Records contained in a dataset
━━━━━━━━━━━━━━━━
Lemma rotate_inv d w old a :
  wal_inv d w old (Some a) -> arecs (Some a) <> [] ->
  exists d' w' a', rotate_locked (pending_cursor w) (d, w) = ((d', w'), Ok tt)
    /\ wal_inv d' w' (old ++ [aseg a]) (Some a') /\ arecs (Some a') = []
    /\ pending_cursor w' = pending_cursor w /\ same_config w w'
    /\ active_bytes w' = SEGMENT_HEADER_LEN.
Proof.
  intros Hinv Hnn. pose proof (active_first _ _ _ _ Hinv) as (Hfr & Hpe & Hpf).
  pose proof Hinv as [Hf Hso Hfiles Hok Hne Hdisk Hidx Hsz Hrb Hch (Hw & (Hwi & Hal) & Hab & Hsy) Hdur Hp Hcl].
  unfold rotate_locked, bind. rewrite Hw. cbv zeta.
  destruct (close_aligned _ _ _ _ _ Hf Hal) as (d1 & -> & Hk1 & Hf1 & Ho1 & Hso1). cbv iota.
  set (sw := awriter a) in *.
  assert (Hbytes : bytes_written sw = zlen (seg_file (aseg a))).
  { rewrite (wi_count _ _ _ _ Hwi). unfold seg_file, aseg. cbn [sfirst screated srecs].
    by rewrite zlen_app. }
  set (w1 := with_inner (segments (with_writer None w)) _ _ _ None (with_writer None w)).
  assert (Hfiles1 : forall k, om_lookup k (files d1) <> None -> k ∈ map sfirst (old ++ [aseg a])).
  { apply (files_same (wfirst sw) d); [done| |].
    - rewrite map_app. apply elem_of_app. right. by left.
    - intros k Hk. by apply Hfiles in Hk. }
  assert (Hne1 : Forall (fun sg => srecs sg <> []) (old ++ [aseg a])) by (apply Forall_app; auto).
  assert (Hok1 : Forall seg_ok (old ++ [aseg a])).
  { apply Forall_app. split; [done|]. constructor; [|done].
    destruct Hwi as [_ Hcr Hrok Hcons _ _ _ Hfst _]. done. }
  assert (Hdisk1 : Forall (fun sg => om_lookup (sfirst sg) (files d1)
            = Some (File (seg_file sg) (zlen (seg_file sg)))) (old ++ [aseg a])).
  { apply Forall_app. split; [by apply (old_disk_same (wfirst sw) d)|]. constructor; [|done].
    exact Hk1. }
  destruct (create_active d1 w1 (old ++ [aseg a])) as (d2 & sw2 & E & Ha & Hw1 & Hw2 & Hbw & Hsy2 & Hf2 & Hso2 & Ho2);
    try done; [auto|by cbn; lia|].
  change (pending_cursor w1) with (pending_cursor w) in *. change (clock w1) with (clock w) in *. rewrite E.
  eexists d2, _, (Active sw2 (clock w) [] []). split; [reflexivity|]. split; [|done].
  apply (fresh_wal_inv d1 w1); try done; auto.
  - unfold w1. cbn [with_inner with_writer segment_sizes]. rewrite Hsz, Hbytes.
    apply (sizes_insert_last old (aseg a)). done.
  - unfold w1. cbn [with_inner with_writer retained_bytes]. rewrite Hrb, Hbytes.
    unfold sizes_of, om_values. rewrite !map_app, sum_app. cbn. lia.
Qed.

(** The middle of [append]: the writer's append, then the mirrored counters. *)
Definition write_record (cursor ts : Z) (payload : list byte) : M st wal_error unit :=
  do! on_writer (SegmentWriter.append cursor ts payload) in
  fun '(d, w) =>
    match writer w with
    | Some sw => ((d, with_pending (wpending sw)
                        (with_inner (segments w) (segment_sizes w) (bytes_written sw)
                           (retained_bytes w) (writer w) w)), Ok tt)
    | None => ((d, w), Err UnwrapNone)
    end.

Lemma seg_synced_snoc d sw fl bu fl' bu' created r c :
  fl' ++ bu' = (fl ++ bu) ++ [r] -> c <= wfirst sw + zlen (fl ++ bu) ->
  seg_synced d (aseg (Active sw created fl bu)) c ->
  seg_synced d (aseg (Active sw created fl' bu')) c.
Proof.
  intros E Hc. unfold seg_synced, aseg. cbn [sfirst srecs awriter aflushed abuffered]. rewrite E.
  rewrite (take_app_le (fl ++ bu)); [done|]. unfold zlen in *. lia.
Qed.

Lemma write_record_inv d w old a ts p :
  wal_inv d w old (Some a) -> is_u64 ts -> zlen p <= MAX_PAYLOAD_LEN -> pending_cursor w + 1 < two64 ->
  exists d' w' a', write_record (pending_cursor w) ts p (d, w) = ((d', w'), Ok tt)
    /\ wal_inv d' w' old (Some a')
    /\ arecs (Some a') = arecs (Some a) ++ [Record_ (pending_cursor w) ts p]
    /\ pending_cursor w' = pending_cursor w + 1 /\ same_config w w'
    /\ active_bytes w' = active_bytes w + RECORD_FRAMING + zlen p
    /\ durable_cursor w' = durable_cursor w /\ later a a'.
Proof.
  intros Hinv Hts Hp Hmax. pose proof (active_first _ _ _ _ Hinv) as (Hfr & Hpe & Hpf).
  pose proof Hinv as [Hf Hso Hfiles Hok Hne Hdisk Hidx Hsz Hrb (b & Hb & Hch) (Hw & (Hwi & Hal) & Hab & Hsy) Hdur Hpc Hcl].
  unfold write_record, bind, on_writer. rewrite Hw, Hpe.
  destruct (append_aligned d (awriter a) (acreated a) (aflushed a) (abuffered a) ts p Hf Hal Hp)
    as (d' & sw' & fl' & bu' & E & Hal' & Hrecs & Hfst & Hf' & Ho & Hso' & Hsy' & Hle).
  rewrite E. cbn [map_err with_writer with_inner writer].
  destruct (append_inv _ _ _ _ _ _ _ _ _ _ Hwi Hts ltac:(lia) E) as (_ & _ & (_ & _ & Hwi') & _).
  rewrite <- Hrecs in Hwi'.
  pose proof (wi_pending _ _ _ _ Hwi') as Hp'. pose proof (wi_pending _ _ _ _ Hwi) as Hp0.
  rewrite Hrecs, zlen_app, zlen_cons, zlen_nil, Hfst in Hp'.
  assert (Hby : bytes_written sw' = active_bytes w + RECORD_FRAMING + zlen p).
  { rewrite (wi_count _ _ _ _ Hwi'), Hrecs, enc_all_snoc, zlen_app, zlen_enc, Hab, (wi_count _ _ _ _ Hwi).
    unfold encoded_len. cbn [payload]. lia. }
  assert (Hps : wpending sw' = pending_cursor w + 1) by lia.
  eexists d', _, (Active sw' (acreated a) fl' bu'). split; [reflexivity|].
  split; [|split; [exact Hrecs|split; [cbn; lia|split; [done|split; [done|split; [done|]]]]]].
  2:{ left. split; [done|]. split; [done|]. cbn [arecs aflushed abuffered]. rewrite Hrecs, (length_app (aflushed a ++ abuffered a)). lia. }
  constructor; cbn [with_pending with_inner with_writer segments segment_sizes retained_bytes pending_cursor
    durable_cursor clock writer active_bytes]; try done; auto; try lia.
  - intros k Hk. rewrite segs_of_some, map_app in *. cbn [aseg sfirst map awriter] in *. rewrite Hfst.
    eapply files_same; [exact Ho| |exact Hfiles|exact Hk]. apply elem_of_app. right. by left.
  - by apply (old_disk_same (wfirst (awriter a)) d).
  - rewrite Hidx. unfold index_of. rewrite !segs_of_some, !map_app. cbn. by rewrite Hfst.
  - exists b. split; [done|]. rewrite segs_of_some in *. apply chain_app in Hch as (m & Hc1 & Hc2).
    apply chain_app. exists m. split; [done|]. cbn in *. destruct Hc2 as [Hm Hc2].
    rewrite Hfst. split; [done|]. rewrite Hrecs, zlen_app, zlen_cons, zlen_nil. lia.
  - split; [done|]. split; [done|]. split; [done|].
    assert (Hs2 : seg_synced d' (aseg (Active (awriter a) (acreated a) fl' bu')) (durable_cursor w)).
    { eapply seg_synced_snoc; [exact Hrecs|cbn in *; lia|]. unfold seg_synced in *. cbn in *. by apply Hsy'. }
    unfold seg_synced, aseg in *. cbn in *. by rewrite Hfst.
Qed.

Lemma fsync_active_inv d w old a :
  wal_inv d w old (Some a) ->
  exists d' w' a', fsync_active (d, w) = ((d', w'), Ok tt) /\ wal_inv d' w' old (Some a')
    /\ arecs (Some a') = arecs (Some a) /\ abuffered a' = []
    /\ pending_cursor w' = pending_cursor w /\ same_config w w'
    /\ active_bytes w' = active_bytes w /\ durable_cursor w' = pending_cursor w /\ later a a'.
Proof.
  intros Hinv. pose proof (active_first _ _ _ _ Hinv) as (Hfr & Hpe & Hpf).
  pose proof Hinv as [Hf Hso Hfiles Hok Hne Hdisk Hidx Hsz Hrb (b & Hb & Hch) (Hw & (Hwi & Hal) & Hab & Hsy) Hdur Hpc Hcl].
  unfold fsync_active, bind, on_writer. rewrite Hw.
  destruct (fsync_aligned _ _ _ _ _ Hf Hal) as (d' & E & Hk & Hf' & Ho & Hso'). rewrite E. cbn.
  destruct (fsync_inv _ _ _ _ _ _ _ Hwi E) as (Hwi' & _).
  set (sw' := SegmentWriter_ _ _ _ _ _) in *.
  eexists d', _, (Active sw' (acreated a) (aflushed a ++ abuffered a) []). split; [reflexivity|].
  split.
  2:{ split; [cbn; apply app_nil_r|]. do 4 (split; [done|]). split; [cbn; lia|]. left.
      cbn [awriter aflushed abuffered arecs wfirst sw']. rewrite app_nil_r, length_app. lia. }
  constructor; cbn; try done; auto; try lia.
  - assert (map sfirst (segs_of old (Some a)) = map sfirst old ++ [wfirst (awriter a)]) as Hm
      by (by rewrite segs_of_some, map_app).
    intros k Hk'. rewrite segs_of_some, map_app. rewrite Hm in Hfiles.
    eapply files_same; [exact Ho| |exact Hfiles|exact Hk']. apply elem_of_app. right. by left.
  - by apply (old_disk_same (wfirst (awriter a)) d).
  - rewrite Hidx. unfold index_of. by rewrite !segs_of_some, !map_app.
  - exists b. split; [done|]. rewrite segs_of_some in *. apply chain_app in Hch as (m & Hc1 & Hc2).
    apply chain_app. exists m. split; [done|]. cbn in *. rewrite app_nil_r. done.
  - split; [done|]. split; [|split; [done|]].
    + split; [by cbn; rewrite app_nil_r|]. split; [by eexists|done].
    + eexists. split; [exact Hk|]. cbn. rewrite app_nil_r, zlen_app, zlen_encode_segment_header.
      rewrite take_ge; [lia|]. unfold zlen in *. cbn in *. lia.
Qed.

Lemma sum_sizes_nonneg old : 0 <= sum (om_values (sizes_of old)).
Proof.
  induction old as [|x old IH]; [done|]. pose proof (zlen_nonneg (seg_file x)).
  change (sum (om_values (sizes_of (x :: old)))) with (zlen (seg_file x) + sum (om_values (sizes_of old))).
  lia.
Qed.

(** Dropping the oldest retired segment. *)
Lemma drop_oldest_inv d w sg old a :
  wal_inv d w (sg :: old) (Some a) ->
  wal_inv (remove_file (sfirst sg) d)
    (with_inner (om_remove (sfirst sg) (segments w)) (om_remove (sfirst sg) (segment_sizes w))
       (active_bytes w) (saturating_sub (retained_bytes w) (zlen (seg_file sg))) (writer w) w)
    old (Some a)
  /\ saturating_sub (retained_bytes w) (zlen (seg_file sg)) = sum (om_values (sizes_of old)).
Proof.
  intros Hinv. pose proof (active_first _ _ _ _ Hinv) as (Hfr & Hpe & Hpf).
  pose proof Hinv as [Hf Hso Hfiles Hok Hne Hdisk Hidx Hsz Hrb (b & Hb & Hch) (Hw & (Hwi & Hal) & Hab & Hsy) Hdur Hpc Hcl].
  apply Forall_cons in Hok as [Hsg Hok]. apply Forall_cons in Hne as [Hsgne Hne].
  apply Forall_cons in Hdisk as [Hsgd Hdisk]. apply Forall_cons in Hfr as [Hsgfr Hfr].
  destruct Hch as [Hsgb Hch]. cbn in Hsgfr.
  assert (Hrest : Forall (fun k => sfirst sg < k) (map sfirst (segs_of old (Some a)))).
  { apply Forall_forall. intros k Hk. apply list_elem_of_fmap in Hk as (x & -> & Hx).
    pose proof (chain_firsts _ _ _ _ Hch Hx). pose proof (zlen_pos _ Hsgne). cbn in *. lia. }
  assert (Hneq : forall k, k ∈ map sfirst (segs_of old (Some a)) -> sfirst sg <> k).
  { intros k Hk. rewrite Forall_forall in Hrest. specialize (Hrest k Hk). cbn in Hrest. lia. }
  assert (Hsum : saturating_sub (retained_bytes w) (zlen (seg_file sg)) = sum (om_values (sizes_of old))).
  { rewrite Hrb. unfold saturating_sub.
    change (sum (om_values (sizes_of (sg :: old)))) with (zlen (seg_file sg) + sum (om_values (sizes_of old))).
    pose proof (sum_sizes_nonneg old). lia. }
  split; [|done].
  assert (Hlk : forall k, sfirst sg <> k -> om_lookup k (files (remove_file (sfirst sg) d)) = om_lookup k (files d)).
  { intros k Hk. cbn. by apply om_lookup_remove_ne. }
  assert (Hak : sfirst sg <> wfirst (awriter a)) by lia.
  constructor; cbn [with_inner segments segment_sizes retained_bytes pending_cursor durable_cursor clock writer
    active_bytes]; try done.
  - cbn. by apply om_remove_sorted.
  - intros k Hk. destruct (decide (sfirst sg = k)) as [<-|Hkne].
    { cbn in Hk. by rewrite om_lookup_remove in Hk. }
    rewrite Hlk in Hk by done. apply Hfiles in Hk. cbn in Hk. by apply elem_of_cons in Hk as [->|?].
  - rewrite Forall_forall in Hdisk |- *. intros x Hx. rewrite Hlk; [by apply Hdisk|].
    apply Hneq. apply list_elem_of_fmap. exists x. split; [done|]. rewrite segs_of_some. apply elem_of_app. by left.
  - rewrite Hidx. cbn. by rewrite Z.eqb_refl.
  - rewrite Hsz. cbn. by rewrite Z.eqb_refl.
  - exists (b + zlen (srecs sg)). pose proof (zlen_nonneg (srecs sg)). split; [lia|done].
  - split; [done|]. split; [|split; [done|]].
    + split.
      * destruct Hwi as [(fl & Hk & Hd) ? ? ? ? ? ? ? ?]. constructor; try done. exists fl.
        by rewrite Hlk.
      * destruct Hal as [[s Hk] Hbf]. split; [|done]. exists s. by rewrite Hlk.
    + destruct Hsy as (fl & Hk & Hd). exists fl. by rewrite Hlk.
Qed.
━━━━━━━━━━━━━━━━
→ **INSTRUCTIONS FOR THE TASK**
In the lines above, find the word "arecs" and copy each line that contains it.

→ **ANSWER SECTION**
  wal_inv d w old (Some a) -> arecs (Some a) <> [] ->
    /\ wal_inv d' w' (old ++ [aseg a]) (Some a') /\ arecs (Some a') = []
    /\ arecs (Some a') = arecs (Some a) ++ [Record_ (pending_cursor w) ts p]
  2:{ left. split; [done|]. split; [done|]. cbn [arecs aflushed abuffered]. rewrite Hrecs, (length_app (aflushed a ++ abuffered a)). lia. }
    /\ arecs (Some a') = arecs (Some a) /\ abuffered a' = []
      cbn [awriter aflushed abuffered arecs wfirst sw']. rewrite app_nil_r, length_app. lia. }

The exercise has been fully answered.